Molly Nebiolo (Friends of the APS Predoctoral Fellow in Early American History (to 1840)) is a fifth-year Ph.D. candidate at Northeastern University. Her dissertation project, “Constructing Health: Concepts of Well-Being in the Early Atlantic World”, looks at practices and definitions of public health in seventeenth- and eighteenth-century early American city-spaces (Philadelphia, Charleston, and Savannah). She is interested in the intersection of health, urbanizing spaces, and early American history. She also considers herself a digital humanist, and, most recently, worked on mapping the 1721-1722 smallpox epidemic in Boston for the Historic Epidemics project at Northeastern University. Molly also has a great affection for ice cream, camping, and running.

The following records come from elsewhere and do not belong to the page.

Lemma addToRoom_counted w roomId userId person :
  counted (room_store w) ->
  counted (room_store (world_of (addToRoom w roomId userId person))).
Proof.
  intros Hw. unfold addToRoom. destruct person as [l|]; simpl.
  - destruct (rooms w !! roomId) as [r|]; simpl; [|done].
    by apply counted_alter.
  - destruct (rooms w !! roomId) as [r|]; simpl; [|done].
    by apply counted_alter.
Qed.

Lemma on_room_counted w s roomID_ :
  counted (room_store w) ->
  counted (room_store (world_of (on_room w s roomID_))).
Proof.
  intros Hw. unfold on_room. destruct (sockets w !! s) as [c|]; [|done].
  set (w1 := if bool_decide (roomID c = "") then w else _).
  assert (counted (room_store w1)) as H1.
  { unfold w1. destruct (bool_decide _); [done|].
    by apply removeFromRoom_counted. }
  set (w2 := set_sockets w1 _).
  apply addToRoom_counted.
  destruct (rooms w2 !! roomID_); [done|].
  simpl. apply counted_alter; [done|]. apply counted_insert; [|done].
  by exists 0%Z.
Qed.

Lemma tick_counted w r :
  counted (room_store w) -> counted (room_store (world_of (tick w r))).
Proof.
  intros Hw. destruct (room_store w !! r) as [room|] eqn:Hr.
  - rewrite (tick_world w r room Hr). simpl. apply counted_insert; [|done].
    destruct (Hw r room Hr) as (n & Hn). eexists.
    by apply tick_time_clock.
  - unfold tick. by rewrite Hr.
Qed.

Lemma step_counted w e :
  counted (room_store w) -> counted (room_store (world_of (step w e))).
Proof.
  intros Hw. destruct e; simpl; rewrite ?on_person_room_store; try done.
  - by apply on_room_counted.
  - unfold on_disconnect.
    destruct (sockets w !! s); [by apply removeFromRoom_counted | done].
  - unfold on_username. destruct (sockets w !! s); [|done].
    by destruct (bool_decide _).
  - destruct (intervals w !! h) as [i|]; [|done].
    destruct (running i); [by apply tick_counted | done].
Qed.
Lemma take_rows_cons_Ok {A} (m : list (list A)) r rows (s : St) sel s' :
  np.take_rows m (r :: rows) s = (Ok sel, s') ->
  exists row sel', m !! r = Some row /\ sel = row :: sel'
                   /\ np.take_rows m rows s = (Ok sel', s').
Proof.
  unfold np.take_rows. cbn. intros H.
  apply bind_Ok in H as (row & s1 & H1 & H).
  apply bind_Ok in H as (sel' & s2 & H2 & H).
  injection H as <- <-.
  destruct (m !! r) as [row'|]; [|discriminate].
  injection H1 as <- <-. eauto.
Qed.

Lemma argmax_axis1_cons_Ok row sel (s : St) top s' :
  np.argmax_axis1 (row :: sel) s = (Ok top, s') ->
  exists top', row <> [] /\ top = np.argmax_idx row :: top'.
Proof.
  unfold np.argmax_axis1. cbn. intros H.
  apply bind_Ok in H as (c & s1 & H1 & H).
  apply bind_Ok in H as (top' & s2 & H2 & H).
  injection H as <- <-.
  exists top'. destruct row; [discriminate|].
  injection H1 as <- <-. split; [discriminate | reflexivity].
Qed.
(** * Terminal Jeopardy: a shallow embedding of [jeopardy_game.py]

    The development follows the Python module top to bottom:
    - [Py]: the built-in operations the module relies on (string methods,
      indexing, exceptions, loops);
    - [Double]: the IEEE doubles in which Python computes the similarity
      ratio;
    - [SequenceMatcher]: the part of CPython's [difflib.SequenceMatcher]
      that [check_answer] calls;
    - [JeopardyGame]: the class itself, its methods as functions over an
      explicit game state and an explicit outside world.  The lines of the
      game are printed by the [rich] library, which is a parameter of the
      development (the class [Library]): the methods hand it the text that
      the source builds, and it prints the text or raises.

    Conventions.  A Python [str] is a list of characters, a character being
    a code point below 256 (the type [ascii], read as Latin-1); on these
    code points [str.lower], [str.strip] and [str.split] are modelled
    exactly.  Python integers are [Z].  A computation that may raise or loop
    returns an [outcome]. *)

From Stdlib Require Import ZArith QArith Ascii String List Lia.
From Stdlib Require Import DecimalString DecimalZ.
From Stdlib Require Import Floats.SpecFloat.
From stdpp Require Import base option list gmap sets strings numbers sorting.

Abbreviation str := (list ascii).

(** A string literal of the source, as a list of characters. *)
Definition lit (s : string) : str := list_ascii_of_string s.

(* ================================================================== *)
(** * Python built-ins *)
(* ================================================================== *)

Module Py.

(** Exceptions that can occur in the module.  All of them are subclasses of
    Python's [Exception]; the first three are raised by the [requests]
    library, [MarkupError] by the [rich] library, the others by the
    interpreter.  [WithMessage e message] is an exception of the class of
    [e] that carries the message [message]; a class alone is an exception
    whose message is not recorded. *)
Inductive exn : Type :=
  | RequestException   (* requests.post: connection refused, timeout, ... *)
  | HTTPError          (* Response.raise_for_status *)
  | JSONDecodeError    (* Response.json *)
  | KeyError
  | TypeError
  | AttributeError
  | IndexError
  | ValueError
  | MarkupError        (* rich.errors.MarkupError *)
  | WithMessage (e : exn) (message : str).

(** [str(e)]: the message of the exception, empty when the exception was
    raised without one.  The exceptions that the interpreter raises inside
    the [try] block of [generate_question], the only place where [str] is
    applied to an exception, carry their message. *)
Definition str_of_exn (e : exn) : str :=
  match e with
  | WithMessage _ message => message
  | _ => []
  end.

(** The result of running a piece of Python: a value, an exception that
    propagates, or no result at all because a loop did not finish within
    its allotted number of iterations. *)
Inductive outcome (A : Type) : Type :=
  | Ok (a : A)
  | Raise (e : exn)
  | Diverge.
Arguments Ok {A} a.
Arguments Raise {A} e.
Arguments Diverge {A}.

#[global] Instance outcome_ret : MRet outcome := @Ok.
#[global] Instance outcome_bind : MBind outcome := λ A B f m,
  match m with
  | Ok a => f a
  | Raise e => Raise e
  | Diverge => Diverge
  end.

(** [while cond: body] over the loop's variables [s].  [fuel] bounds the
    number of evaluations of the condition. *)
Fixpoint while {St : Type} (fuel : nat) (cond : St → outcome bool)
    (body : St → outcome St) (s : St) : outcome St :=
  match fuel with
  | O => Diverge
  | S fuel' =>
      c ← cond s;
      if c : bool then s' ← body s; while fuel' cond body s' else mret s
  end.

(** [for x in xs: body] over the loop's variables [s], without [break]. *)
Fixpoint for_each {A St : Type} (xs : list A) (body : A → St → outcome St)
    (s : St) : outcome St :=
  match xs with
  | [] => mret s
  | x :: xs' => s' ← body x s; for_each xs' body s'
  end.

(** [len(l)] *)
Definition len {A : Type} (l : list A) : Z := Z.of_nat (length l).

(** [l[i]]: a negative index counts from the end, an index out of range
    raises [IndexError]. *)
Definition getitem {A : Type} (l : list A) (i : Z) : outcome A :=
  let i' := if (i <? 0)%Z then (i + len l)%Z else i in
  if (i' <? 0)%Z then Raise IndexError
  else match l !! Z.to_nat i' with
       | Some x => Ok x
       | None => Raise IndexError
       end.

(** [range(lo, hi)] *)
Definition range (lo hi : Z) : list Z := seqZ lo (hi - lo).

(** [enumerate(l)] *)
Definition enumerate {A : Type} (l : list A) : list (Z * A) :=
  zip (range 0 (len l)) l.

(** [c.isspace()] for a code point below 256: TAB, LF, VT, FF, CR,
    FS, GS, RS, US, SPACE, NEL (0x85) and NBSP (0xA0). *)
Definition isspace (c : ascii) : bool :=
  let n := N_of_ascii c in
  ((9 <=? n) && (n <=? 13) || (28 <=? n) && (n <=? 32)
   || (n =? 133) || (n =? 160))%N.

(** [c.lower()] for a code point below 256: A-Z, and the Latin-1 capitals
    0xC0-0xD6 and 0xD8-0xDE, move up by 32; everything else is fixed. *)
Definition lower_char (c : ascii) : ascii :=
  let n := N_of_ascii c in
  if ((65 <=? n) && (n <=? 90) || (192 <=? n) && (n <=? 214)
      || (216 <=? n) && (n <=? 222))%N
  then ascii_of_N (n + 32) else c.

(** [s.lower()] *)
Definition lower (s : str) : str := lower_char <$> s.

(** [s.lstrip()], [s.rstrip()], [s.strip()] *)
Fixpoint lstrip (s : str) : str :=
  match s with
  | [] => []
  | c :: s' => if isspace c then lstrip s' else s
  end.

Definition rstrip (s : str) : str := reverse (lstrip (reverse s)).

Definition strip (s : str) : str := rstrip (lstrip s).

(** [s.split()]: the maximal runs of non-whitespace characters, in order.
    [cur] is the run being read. *)
Fixpoint split_from (cur : str) (s : str) : list str :=
  match s with
  | [] => match cur with [] => [] | _ => [cur] end
  | c :: s' =>
      if isspace c
      then match cur with
           | [] => split_from [] s'
           | _ => cur :: split_from [] s'
           end
      else split_from (cur ++ [c]) s'
  end.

Anabelle Rodríguez (The Andrew W. Mellon Foundation Native American Scholars Initiative Predoctoral Fellow) is an artist/curator/educator from Puerto Rico and a Ph.D. candidate at Rutgers University. Her dissertation is titled Curating Xunantunich and it is based on fieldwork and archival research related to the preservation of culture and nature at the Xunantunich Archaeological Reserve, a popular tourist attraction in Belize, Central America. Before joining Rutgers, Anabelle curated exhibitions for alternative art spaces, cultural organizations, educational institutions, and government agencies in Philadelphia and New York City. She is the founder of an independent research platform called The ~curARTorial LAB and her current interests include: art + anthropology; anthropologies and sociologies of art; art as craft/craft as art; art law and repatriation; Caribbean archaeology and Indigenous identities; cultural imperialisms and (de)coloniality; experimental ethnographies; feminist, queer, and Indigenous art histories; the illicit traffic of global antiquities; natureculture preservation; peripheral art worlds; problematic archives and collections; sacred sites and heritages; visual research methodologies.